(* ===== verification/PeerManager.v ===== *)
(** * The peers of a task (src/src/daemon/peer_manager.hpp, peer_manager.cpp)

    Accepting and opening connections, the callbacks of the sessions, the
    choke rounds and the peer exchange.  The manager holds the scheduler it
    refers to.  A session is identified by its slot id where the source
    compares pointers.  The calls the scheduler makes during an operation are
    carried out at its end by [apply_calls]: they are the lambdas that
    [TaskManager] installs (src/src/daemon/task_manager.cpp).  [inet_addr] is
    the platform's parser of dotted addresses. *)

From stdpp Require Import pretty.
From S2P Require Import Prelude Platform Protocol ChunkAssembler Scheduler SchedulerSpec PeerSession.
Import OCamlLikeNotations.

(** ** Ordered strings *)
(** [std::sort] and the iteration order of [std::map] on string keys. *)
Fixpoint insert_str {A} (key : A -> string) (x : A) (l : list A) : list A :=
  match l with
  | [] => [x]
  | y :: l' => if String.leb (key x) (key y) then x :: l else y :: insert_str key x l'
  end.

Definition sort_str {A} (key : A -> string) (l : list A) : list A := foldr (insert_str key) [] l.

(** [std::unique]: equal neighbours are dropped. *)
Fixpoint unique_str (l : list string) : list string :=
  match l with
  | x :: ((y :: _) as l') => if decide (x = y) then unique_str l' else x :: unique_str l'
  | _ => l
  end.

(** ** State *)
Definition MAX_PEERS : Z := 60.

Record RecentPeer := {
  rp_when : Z;
  rp_port : Z;
  rp_flags : Z;
}.

Record PeerManager := {
  sched_ : Scheduler;
  mgr_info_hash_ : bytes;
  mgr_local_speed_mbps_ : Z;
  p2p_port_ : Z;
  mgr_file_fd_ : Z;
  initial_bitfield_ : list bool;
  mgr_chunk_offsets_ : option (list Z);
  next_slot_id_ : Z;
  sessions_ : list PeerSession;
  recent_connects_ : gmap string RecentPeer;
  recent_disconnects_ : gmap string RecentPeer;
  local_peer_ips_ : list string;
  mgr_sendfile_env : bool;
}.

Definition manager_eta (m : PeerManager) : PeerManager := {|
  sched_ := sched_ m; mgr_info_hash_ := mgr_info_hash_ m;
  mgr_local_speed_mbps_ := mgr_local_speed_mbps_ m; p2p_port_ := p2p_port_ m;
  mgr_file_fd_ := mgr_file_fd_ m; initial_bitfield_ := initial_bitfield_ m;
  mgr_chunk_offsets_ := mgr_chunk_offsets_ m; next_slot_id_ := next_slot_id_ m;
  sessions_ := sessions_ m; recent_connects_ := recent_connects_ m;
  recent_disconnects_ := recent_disconnects_ m; local_peer_ips_ := local_peer_ips_ m;
  mgr_sendfile_env := mgr_sendfile_env m;
|}.

#[export] Hint Extern 0 (@Setter PeerManager _ ?g) => set_field manager_eta g : typeclass_instances.

Definition is_unspecified_or_broadcast (ip : string) : bool :=
  bool_decide (ip = "0.0.0.0"%string) || bool_decide (ip = "255.255.255.255"%string).

Definition INADDR_NONE : Z := 2 ^ 32 - 1.

Section manager.
Context (inet_addr : string -> Z).

Definition is_connectable_peer_ip (ip : string) : bool :=
  if bool_decide (ip = EmptyString) || bool_decide (ip = "unknown"%string) then false
  else if is_unspecified_or_broadcast ip then false
  else negb (inet_addr ip =? INADDR_NONE).

Definition is_self_peer_endpoint (local_ips : list string) (local_port : Z) (ip : string)
  (port : Z) : bool :=
  if negb (port =? local_port) then false else bool_decide (ip ∈ local_ips).

(** The port a peer listens on: from its handshake, else the socket's. *)
Definition listen_port_of (s : PeerSession) : Z :=
  if remote_listen_port_ s =? 0 then remote_port s else remote_listen_port_ s.

Definition derived_flags (s : PeerSession) : Z := if 1000 <=? remote_speed_mbps_ s then 2 else 0.

(** [exclude] is the slot of the session the list is for. *)
Definition make_full_pex_list (sessions : list PeerSession) (exclude : Z) : list PexPeer :=
  sessions ≫= (fun s =>
    if slot_id_ s =? exclude then []
    else if negb (is_connectable_peer_ip (remote_ip s)) then []
    else [{| pex_ip := inet_addr (remote_ip s); pex_port := hton16 (listen_port_of s);
             pex_flags := derived_flags s; pex_reserved := 0 |}]).

(** [listen_ip] is the acceptor's address, if it has one. *)
Definition collect_local_peer_ips (listen_ip : option string) (detected_ip : string)
  : list string :=
  let ips := ["127.0.0.1"%string] in
  let ips := match listen_ip with
             | Some ip => if is_connectable_peer_ip ip then ips ++ [ip] else ips
             | None => ips
             end in
  let ips := if is_connectable_peer_ip detected_ip then ips ++ [detected_ip] else ips in
  unique_str (sort_str (fun s => s) ips).

(** The constructor, once the acceptor is listening. *)
Definition manager_new (sched : Scheduler) (ih : bytes) (speed port : Z)
  (listen_ip : option string) (detected_ip : string) (sendfile_env : bool) : PeerManager := {|
  sched_ := sched; mgr_info_hash_ := take 20 ih; mgr_local_speed_mbps_ := speed;
  p2p_port_ := port; mgr_file_fd_ := -1; initial_bitfield_ := []; mgr_chunk_offsets_ := None;
  next_slot_id_ := 0; sessions_ := []; recent_connects_ := ∅; recent_disconnects_ := ∅;
  local_peer_ips_ := collect_local_peer_ips listen_ip detected_ip;
  mgr_sendfile_env := sendfile_env;
|}.

Definition get_session (m : PeerManager) (slot : Z) : option PeerSession :=
  snd <$> list_find (fun s => slot_id_ s = slot) (sessions_ m).

Definition put_session (m : PeerManager) (slot : Z) (s' : PeerSession) : PeerManager :=
  { m with sessions_ ::= fmap (fun s => if slot_id_ s =? slot then s' else s) }.

(** ** Connections *)
(** The session both [do_accept] and [connect_to] create and set up. *)
Definition new_session (m : PeerManager) (now : Z) : PeerSession :=
  { session_new (mgr_info_hash_ m) (mgr_local_speed_mbps_ m) (p2p_port_ m) (mgr_sendfile_env m) now
    with io_pool_ := true; file_fd_ := mgr_file_fd_ m; chunk_offsets_ := mgr_chunk_offsets_ m;
         on_handshake_done_ := true }.

Definition on_peer_connected (m : PeerManager) (s : PeerSession) : PeerManager :=
  let id := next_slot_id_ m in
  let s := { s with slot_id_ := id; on_pex_peer_ := true; on_pex_remove_ := true;
                    on_request_timeout_ := true } in
  { m with next_slot_id_ := u32 (id + 1); sessions_ ::= (fun l => l ++ [s]);
           sched_ := on_peer_added (sched_ m) id (remote_speed_mbps_ s) }.

(** [sock] is the accepted connection's remote endpoint, nothing when
    [remote_endpoint] fails; [ok] tells whether [async_accept] succeeded. *)
Definition do_accept (m : PeerManager) (ok : bool) (sock : option (string * Z)) (now : Z)
  : PeerManager :=
  if ok then
    if MAX_PEERS <=? zlength (sessions_ m) then m
    else on_peer_connected m (start_inbound (new_session m now) sock)
  else m.

Definition connect_to (m : PeerManager) (ip : string) (port flags now : Z) : PeerManager :=
  if MAX_PEERS <=? zlength (sessions_ m) then m
  else if negb (is_connectable_peer_ip ip) then m
  else if is_self_peer_endpoint (local_peer_ips_ m) (p2p_port_ m) ip port then m
  else if existsb (fun s => bool_decide (remote_ip s = ip)) (sessions_ m) then m
  else on_peer_connected m (start_outbound (new_session m now) ip port).

Definition recent_of (s : PeerSession) (now : Z) : RecentPeer :=
  {| rp_when := now; rp_port := listen_port_of s; rp_flags := derived_flags s |}.

Definition note_recent_connect (m : PeerManager) (s : PeerSession) (now : Z) : PeerManager :=
  if negb (is_connectable_peer_ip (remote_ip s)) then m
  else { m with recent_connects_ ::= <[remote_ip s := recent_of s now]> }.

Definition note_recent_disconnect (m : PeerManager) (s : PeerSession) (now : Z) : PeerManager :=
  if negb (is_connectable_peer_ip (remote_ip s)) then m
  else { m with recent_disconnects_ ::= <[remote_ip s := recent_of s now]> }.

Definition on_peer_disconnected (m : PeerManager) (s : PeerSession) (now : Z) : PeerManager :=
  let m := { m with sched_ := on_peer_removed (sched_ m) (slot_id_ s) } in
  let m := note_recent_disconnect m s now in
  { m with sessions_ ::= filter (fun x => slot_id_ x <> slot_id_ s) }.

(** ** The callbacks the manager installs *)
(** [on_handshake_done]: the speed, the bitfield and the known peers. *)
Definition on_handshake_done (m : PeerManager) (slot now : Z) : option PeerManager :=
  match get_session m slot with
  | None => Some m
  | Some s =>
    let m := { m with sched_ := on_peer_speed (sched_ m) slot (remote_speed_mbps_ s) } in
    let m := note_recent_connect m s now in
    s ← (match initial_bitfield_ m with
         | [] => Some s
         | bf => b ← build_bitfield bf; Some (send_message s b)
         end);
    s ← (match make_full_pex_list (sessions_ m) slot with
         | [] => Some s
         | peers => b ← build_pex false peers; Some (send_message s b)
         end);
    Some (put_session m slot s)
  end.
-*-
→ What you will do: Using the records above, restate word for word the lines from the one with "rp_when : Z;" through the one with "recent_connects_ : gmap string RecentPeer;", both included.

→ Response to this task:
  rp_when : Z;
  rp_port : Z;
  rp_flags : Z;
}.

Record PeerManager := {
  sched_ : Scheduler;
  mgr_info_hash_ : bytes;
  mgr_local_speed_mbps_ : Z;
  p2p_port_ : Z;
  mgr_file_fd_ : Z;
  initial_bitfield_ : list bool;
  mgr_chunk_offsets_ : option (list Z);
  next_slot_id_ : Z;
  sessions_ : list PeerSession;
  recent_connects_ : gmap string RecentPeer;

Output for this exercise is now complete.